Exercise instructions -> Count how many lines in the entries below hold the string "Exceptions", and respond with that number only.

Given records ->
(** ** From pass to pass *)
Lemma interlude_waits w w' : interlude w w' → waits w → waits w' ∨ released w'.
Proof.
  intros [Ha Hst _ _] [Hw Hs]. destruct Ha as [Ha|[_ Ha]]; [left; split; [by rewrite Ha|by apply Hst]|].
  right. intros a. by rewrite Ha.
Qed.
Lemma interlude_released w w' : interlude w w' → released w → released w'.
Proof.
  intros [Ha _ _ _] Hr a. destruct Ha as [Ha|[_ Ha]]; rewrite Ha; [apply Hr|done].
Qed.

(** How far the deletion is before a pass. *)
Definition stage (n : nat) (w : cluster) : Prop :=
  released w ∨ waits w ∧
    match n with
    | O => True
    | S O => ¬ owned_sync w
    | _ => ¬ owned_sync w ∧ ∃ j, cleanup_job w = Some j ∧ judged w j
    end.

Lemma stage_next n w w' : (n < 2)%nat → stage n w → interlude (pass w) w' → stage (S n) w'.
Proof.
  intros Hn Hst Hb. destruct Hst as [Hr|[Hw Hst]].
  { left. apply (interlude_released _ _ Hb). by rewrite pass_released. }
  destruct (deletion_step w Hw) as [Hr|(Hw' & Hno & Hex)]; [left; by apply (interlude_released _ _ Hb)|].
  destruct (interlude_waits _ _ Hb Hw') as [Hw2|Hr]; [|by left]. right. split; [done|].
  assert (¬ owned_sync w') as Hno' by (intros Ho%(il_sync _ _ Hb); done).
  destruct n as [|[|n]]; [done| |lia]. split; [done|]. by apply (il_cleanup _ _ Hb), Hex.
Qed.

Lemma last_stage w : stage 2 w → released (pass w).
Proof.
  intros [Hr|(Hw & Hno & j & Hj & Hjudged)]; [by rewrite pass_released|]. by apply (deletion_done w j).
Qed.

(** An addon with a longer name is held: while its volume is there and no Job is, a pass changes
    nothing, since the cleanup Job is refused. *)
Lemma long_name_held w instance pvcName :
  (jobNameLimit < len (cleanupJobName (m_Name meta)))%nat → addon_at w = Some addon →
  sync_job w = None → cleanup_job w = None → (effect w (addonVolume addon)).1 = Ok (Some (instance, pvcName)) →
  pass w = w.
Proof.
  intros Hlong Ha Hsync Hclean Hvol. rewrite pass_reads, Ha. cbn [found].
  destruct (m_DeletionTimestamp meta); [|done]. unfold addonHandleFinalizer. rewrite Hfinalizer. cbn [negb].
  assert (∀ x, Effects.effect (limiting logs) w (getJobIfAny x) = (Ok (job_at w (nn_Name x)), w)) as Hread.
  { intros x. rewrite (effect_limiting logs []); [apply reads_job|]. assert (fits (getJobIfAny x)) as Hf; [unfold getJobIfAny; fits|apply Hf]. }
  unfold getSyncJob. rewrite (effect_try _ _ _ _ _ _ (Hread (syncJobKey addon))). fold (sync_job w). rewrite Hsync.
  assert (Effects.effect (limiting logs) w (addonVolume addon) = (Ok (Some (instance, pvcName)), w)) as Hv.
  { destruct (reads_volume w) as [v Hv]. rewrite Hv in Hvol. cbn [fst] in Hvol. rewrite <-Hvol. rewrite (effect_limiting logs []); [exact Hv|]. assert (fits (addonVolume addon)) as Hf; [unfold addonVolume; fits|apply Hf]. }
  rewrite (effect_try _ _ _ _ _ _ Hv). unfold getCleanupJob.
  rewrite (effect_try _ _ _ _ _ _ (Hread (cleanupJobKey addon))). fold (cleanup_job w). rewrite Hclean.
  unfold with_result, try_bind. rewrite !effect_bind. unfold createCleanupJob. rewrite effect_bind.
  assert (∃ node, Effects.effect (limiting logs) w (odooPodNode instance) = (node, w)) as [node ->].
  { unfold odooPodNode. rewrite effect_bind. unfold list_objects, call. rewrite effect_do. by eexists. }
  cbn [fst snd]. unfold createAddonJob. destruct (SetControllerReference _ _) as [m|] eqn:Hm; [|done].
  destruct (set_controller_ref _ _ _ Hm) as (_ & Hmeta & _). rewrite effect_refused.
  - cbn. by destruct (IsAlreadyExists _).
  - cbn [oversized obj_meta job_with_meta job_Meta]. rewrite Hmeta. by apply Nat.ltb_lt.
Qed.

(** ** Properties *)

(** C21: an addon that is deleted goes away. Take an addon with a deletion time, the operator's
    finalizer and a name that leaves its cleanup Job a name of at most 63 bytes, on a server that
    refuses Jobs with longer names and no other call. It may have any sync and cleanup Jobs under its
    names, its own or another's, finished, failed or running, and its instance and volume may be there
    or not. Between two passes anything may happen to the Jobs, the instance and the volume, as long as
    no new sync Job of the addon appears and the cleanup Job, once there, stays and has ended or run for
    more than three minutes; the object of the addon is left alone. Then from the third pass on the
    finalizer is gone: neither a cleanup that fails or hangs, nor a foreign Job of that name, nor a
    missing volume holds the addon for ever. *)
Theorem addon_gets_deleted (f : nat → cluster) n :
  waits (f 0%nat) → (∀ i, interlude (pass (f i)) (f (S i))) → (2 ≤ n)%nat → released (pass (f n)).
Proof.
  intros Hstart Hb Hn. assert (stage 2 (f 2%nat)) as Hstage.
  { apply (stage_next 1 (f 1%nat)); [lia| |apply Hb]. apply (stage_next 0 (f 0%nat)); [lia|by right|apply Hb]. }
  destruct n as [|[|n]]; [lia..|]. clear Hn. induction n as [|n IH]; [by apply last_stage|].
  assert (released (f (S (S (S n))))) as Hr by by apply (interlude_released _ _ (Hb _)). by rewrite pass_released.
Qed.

...

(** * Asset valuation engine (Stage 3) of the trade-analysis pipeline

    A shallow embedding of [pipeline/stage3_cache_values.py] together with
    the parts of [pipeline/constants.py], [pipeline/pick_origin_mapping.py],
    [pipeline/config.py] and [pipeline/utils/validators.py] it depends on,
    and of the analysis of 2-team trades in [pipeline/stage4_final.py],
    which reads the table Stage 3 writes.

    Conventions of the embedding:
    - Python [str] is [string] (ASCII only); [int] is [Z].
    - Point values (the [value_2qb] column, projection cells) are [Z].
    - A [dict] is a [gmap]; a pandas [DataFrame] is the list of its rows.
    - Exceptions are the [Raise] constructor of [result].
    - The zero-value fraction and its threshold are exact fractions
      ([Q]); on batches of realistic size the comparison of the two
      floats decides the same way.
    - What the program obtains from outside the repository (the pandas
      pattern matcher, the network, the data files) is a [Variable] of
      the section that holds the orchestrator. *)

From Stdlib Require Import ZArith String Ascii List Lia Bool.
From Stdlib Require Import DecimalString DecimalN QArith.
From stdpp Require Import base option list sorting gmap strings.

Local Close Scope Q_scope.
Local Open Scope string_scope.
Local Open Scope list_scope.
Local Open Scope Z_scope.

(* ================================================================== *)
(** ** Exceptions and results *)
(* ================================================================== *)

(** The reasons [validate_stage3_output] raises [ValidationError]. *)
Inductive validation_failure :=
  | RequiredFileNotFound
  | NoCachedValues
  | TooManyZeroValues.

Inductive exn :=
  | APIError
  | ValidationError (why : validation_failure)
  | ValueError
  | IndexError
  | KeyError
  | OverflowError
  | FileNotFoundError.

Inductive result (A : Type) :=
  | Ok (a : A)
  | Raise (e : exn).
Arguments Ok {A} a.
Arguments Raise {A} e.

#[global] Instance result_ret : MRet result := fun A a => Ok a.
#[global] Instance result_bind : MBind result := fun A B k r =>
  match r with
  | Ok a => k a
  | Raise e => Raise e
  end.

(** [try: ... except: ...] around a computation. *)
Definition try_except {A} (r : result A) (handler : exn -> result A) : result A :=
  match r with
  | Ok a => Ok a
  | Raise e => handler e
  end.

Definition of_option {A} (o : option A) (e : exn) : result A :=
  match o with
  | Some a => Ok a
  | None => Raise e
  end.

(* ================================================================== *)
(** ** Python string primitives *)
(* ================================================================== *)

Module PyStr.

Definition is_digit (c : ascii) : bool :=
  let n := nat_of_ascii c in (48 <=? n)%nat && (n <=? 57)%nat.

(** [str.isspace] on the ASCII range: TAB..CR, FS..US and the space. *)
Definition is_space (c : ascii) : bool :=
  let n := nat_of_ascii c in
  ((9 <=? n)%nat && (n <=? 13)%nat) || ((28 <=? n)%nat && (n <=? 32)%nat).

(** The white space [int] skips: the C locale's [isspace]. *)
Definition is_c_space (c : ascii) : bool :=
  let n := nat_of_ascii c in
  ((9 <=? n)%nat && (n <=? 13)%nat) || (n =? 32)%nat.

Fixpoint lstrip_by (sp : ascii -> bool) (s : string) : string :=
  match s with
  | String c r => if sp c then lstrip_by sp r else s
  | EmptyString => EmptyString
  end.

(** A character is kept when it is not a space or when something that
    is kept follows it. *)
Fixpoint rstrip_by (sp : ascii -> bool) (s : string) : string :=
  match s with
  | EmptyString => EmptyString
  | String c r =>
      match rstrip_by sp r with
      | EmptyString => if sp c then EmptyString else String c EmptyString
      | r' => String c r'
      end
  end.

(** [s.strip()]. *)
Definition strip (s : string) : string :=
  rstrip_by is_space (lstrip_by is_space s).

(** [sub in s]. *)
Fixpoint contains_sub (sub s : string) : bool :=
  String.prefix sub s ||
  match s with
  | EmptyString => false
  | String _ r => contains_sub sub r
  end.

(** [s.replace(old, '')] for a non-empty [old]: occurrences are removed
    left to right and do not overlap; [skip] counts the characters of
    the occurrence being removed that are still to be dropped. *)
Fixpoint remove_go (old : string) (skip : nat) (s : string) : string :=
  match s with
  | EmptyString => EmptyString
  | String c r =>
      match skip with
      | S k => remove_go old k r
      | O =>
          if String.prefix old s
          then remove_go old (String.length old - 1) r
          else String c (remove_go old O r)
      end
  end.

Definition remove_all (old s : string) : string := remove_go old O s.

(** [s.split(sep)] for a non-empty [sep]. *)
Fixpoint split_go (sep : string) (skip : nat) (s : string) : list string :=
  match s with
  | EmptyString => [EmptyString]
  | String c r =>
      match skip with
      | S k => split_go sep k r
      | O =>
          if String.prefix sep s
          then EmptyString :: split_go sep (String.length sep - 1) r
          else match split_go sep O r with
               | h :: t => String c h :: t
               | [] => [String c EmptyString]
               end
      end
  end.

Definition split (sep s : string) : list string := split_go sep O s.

Reply -> 2